(* ===== verification/Schedule.v ===== *)
(** * The independent-set scheduler

    [core/scripts/loop/schedule.ts]: the dependency-path test, the rationale of
    dependency-blocked items, the admission loop of [selectSchedulableSet] and
    the changed-file overlap check that backs it up after a run. *)

From Stdlib Require Import ZArith QArith Qcanon Qround.
From stdpp Require Import numbers base gmap fin_sets strings list relations sorting.
From S2P Require Import Prelude LoopTypes ContractCompile Ownership Lifecycle RecoveryPolicy Frontier.
Local Open Scope result_scope.
Local Open Scope nat_scope.

(** ** Decisions *)

Inductive ScheduleDisposition :=
| ItemAdmitted
| DependencyPath
| ConflictEdge
| UnknownOwner
| UnresolvedDrift
| MergeBarrier
| BudgetTruncation.

#[export] Instance schedule_disposition_eq_dec : EqDecision ScheduleDisposition.
Proof. solve_decision. Defined.

Record ScheduleRationale := mkRationale {
  r_item_id : string;
  disposition : ScheduleDisposition;
  r_counterpart : option string;
  r_detail : option string;
}.

#[export] Instance schedule_rationale_eq_dec : EqDecision ScheduleRationale.
Proof. solve_decision. Defined.

Record ScheduleDecision := mkDecision {
  selected : list string;
  rationale : list ScheduleRationale;
}.

(** [new Map(contract.items.map((item) => [item.id, item]))]. *)
Definition itemsById (c : LoopContract) : gmap string LoopContractItem :=
  js_map ((fun it => (ci_id it, it)) <$> c_items c).

(** ** Dependency paths *)

(** The inner [for] of [dependsTransitively]; [None] is [return true].  The top
    of the stack is the head of the list. *)
Fixpoint pushDeps (to : string) (deps : list string) (visited : gset string) (stack : list string)
    : option (gset string * list string) :=
  match deps with
  | [] => Some (visited, stack)
  | dep :: deps' =>
      if decide (dep = to) then None
      else if decide (dep ∈ visited) then pushDeps to deps' visited stack
      else pushDeps to deps' ({[dep]} ∪ visited) (dep :: stack)
  end.

Section Paths.
Context (m : gmap string LoopContractItem).

(** The [while] loop; [None] only when the fuel runs out. *)
Fixpoint dependsLoop (fuel : nat) (to : string) (visited : gset string) (stack : list string) : option bool :=
  match fuel with
  | O => None
  | S fuel' =>
      match stack with
      | [] => Some false
      | current :: stack' =>
          match pushDeps to (depsOf m current) visited stack' with
          | None => Some true
          | Some (visited', stack'') => dependsLoop fuel' to visited' stack''
          end
      end
  end.

(** Every dependency any item declares. *)
Definition allDeps : list string := (map_to_list m).*2 ≫= depends_on.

.....

* [Task brief]: All of the material above needs to be transcribed verbatim.

* [Result of the task]:
(* ===== verification/Schedule.v ===== *)
(** * The independent-set scheduler

    [core/scripts/loop/schedule.ts]: the dependency-path test, the rationale of
    dependency-blocked items, the admission loop of [selectSchedulableSet] and
    the changed-file overlap check that backs it up after a run. *)

From Stdlib Require Import ZArith QArith Qcanon Qround.
From stdpp Require Import numbers base gmap fin_sets strings list relations sorting.
From S2P Require Import Prelude LoopTypes ContractCompile Ownership Lifecycle RecoveryPolicy Frontier.
Local Open Scope result_scope.
Local Open Scope nat_scope.

(** ** Decisions *)

Inductive ScheduleDisposition :=
| ItemAdmitted
| DependencyPath
| ConflictEdge
| UnknownOwner
| UnresolvedDrift
| MergeBarrier
| BudgetTruncation.

#[export] Instance schedule_disposition_eq_dec : EqDecision ScheduleDisposition.
Proof. solve_decision. Defined.

Record ScheduleRationale := mkRationale {
  r_item_id : string;
  disposition : ScheduleDisposition;
  r_counterpart : option string;
  r_detail : option string;
}.

#[export] Instance schedule_rationale_eq_dec : EqDecision ScheduleRationale.
Proof. solve_decision. Defined.

Record ScheduleDecision := mkDecision {
  selected : list string;
  rationale : list ScheduleRationale;
}.

(** [new Map(contract.items.map((item) => [item.id, item]))]. *)
Definition itemsById (c : LoopContract) : gmap string LoopContractItem :=
  js_map ((fun it => (ci_id it, it)) <$> c_items c).

(** ** Dependency paths *)

(** The inner [for] of [dependsTransitively]; [None] is [return true].  The top
    of the stack is the head of the list. *)
Fixpoint pushDeps (to : string) (deps : list string) (visited : gset string) (stack : list string)
    : option (gset string * list string) :=
  match deps with
  | [] => Some (visited, stack)
  | dep :: deps' =>
      if decide (dep = to) then None
      else if decide (dep ∈ visited) then pushDeps to deps' visited stack
      else pushDeps to deps' ({[dep]} ∪ visited) (dep :: stack)
  end.

Section Paths.
Context (m : gmap string LoopContractItem).

(** The [while] loop; [None] only when the fuel runs out. *)
Fixpoint dependsLoop (fuel : nat) (to : string) (visited : gset string) (stack : list string) : option bool :=
  match fuel with
  | O => None
  | S fuel' =>
      match stack with
      | [] => Some false
      | current :: stack' =>
          match pushDeps to (depsOf m current) visited stack' with
          | None => Some true
          | Some (visited', stack'') => dependsLoop fuel' to visited' stack''
          end
      end
  end.

(** Every dependency any item declares. *)
Definition allDeps : list string := (map_to_list m).*2 ≫= depends_on.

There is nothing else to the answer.